Sir Job zerknął w stronę sędziego, który powiedział znużonym tonem.
– Panie profesorze, niech pan powie sądowi, co mówiła pańska żona.
– Dawała do zrozumienia, że mam romans z panią Didrikson.
– Tylko dawała do zrozumienia?
– Hm, pod koniec była bardziej dosadna.
Diamond aż skręcał się w środku. To było zabójcze dla obrony. Znacznie lepiej, gdyby Jackman wprost powiedział, jakich słów użyła Geraldine. Niechęć do ich powtórzenia zdawała się potwierdzać, że on i Dana byli kochankami.

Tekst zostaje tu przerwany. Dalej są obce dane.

Lemma program_worker matrices r :
  program_collection matrices →
  0 ≤ r.1 → r.1 ≤ r.2 → r.2 ≤ NUM_MATRICES →
  accumulates_exactly 0 (traces_in MATRIX_SIZE matrices r) ∧
  trace_worker matrices r.1 r.2 = Some (sumZ (traces_in MATRIX_SIZE matrices r)) ∧
  in_value_range (-5000000) 5000000 (sumZ (traces_in MATRIX_SIZE matrices r)).
Proof.
  intros Hcoll Hlo Hle Hhi.
  assert (Forall (in_value_range (-5000) 5000) (traces_in MATRIX_SIZE matrices r))
    as Hts.
  { unfold traces_in, indices. apply Forall_fmap, Forall_seqZ. intros i Hi.
    cbv [compose].
    destruct (program_matrix_trace_at matrices i Hcoll) as (t & -> & Hb);
      [lia|done]. }
  assert (Z.of_nat (length (traces_in MATRIX_SIZE matrices r)) = r.2 - r.1)
    as Hlen.
  { unfold traces_in, indices. rewrite length_fmap, length_seqZ. lia. }
  pose proof (sumZ_bounds _ _ _ Hts) as Hsum.
  unfold NUM_MATRICES in *.
  destruct (accumulate_bounded (-5000) 5000 _ ltac:(lia) Hts 0) as [Hex _];
    [unfold LLONG_MIN; lia | unfold LLONG_MAX; lia |].
  split; [done|]. split.
  - unfold trace_worker. rewrite trace_worker_sum.
    replace (r.1, r.2) with r by (by destruct r).
    rewrite mapM_default.
    + simpl. f_equal. apply ll_small.
      unfold is_ll, LLONG_MIN, LLONG_MAX. fold (traces_in MATRIX_SIZE matrices r).
      lia.
    + unfold indices. apply Forall_seqZ. intros i Hi.
      destruct (program_matrix_trace_at matrices i Hcoll) as (t & -> & _);
        [unfold NUM_MATRICES; lia|done].
  - unfold in_value_range. lia.
Qed.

– Co konkretnie powiedziała?
– Chce pan, żebym powtórzył te słowa? – Jackman się zawahał. – Powiedziała, że pieprzymy się jak króliki. Było to kompletne i skończone kłamstwo, całkowicie bez pokrycia.
– W jakim sensie użył pan pojęcia pokrycie? – zapytał sir Job.
Dwuznaczność była dobrze wycelowana. Ogólny śmiech pokrył zażenowanie, oskarżenie zyskało tanie punkty. Obronie nic nie przyszłoby ze sprzeciwu.
Męki Jackmana trwały jeszcze godzinę. Sir Job przeszedł do ważnego faktu, że Geraldine odwiedziła Danę w domu i oskarżyła ją o wykorzystywanie Matthewjako przynęty. Przepytał Jackmana o wydarzenia z weekendu przed zabójstwem i bardzo interesował się prezentem, jaki Dana uczyniła mu z listów Jane Austen.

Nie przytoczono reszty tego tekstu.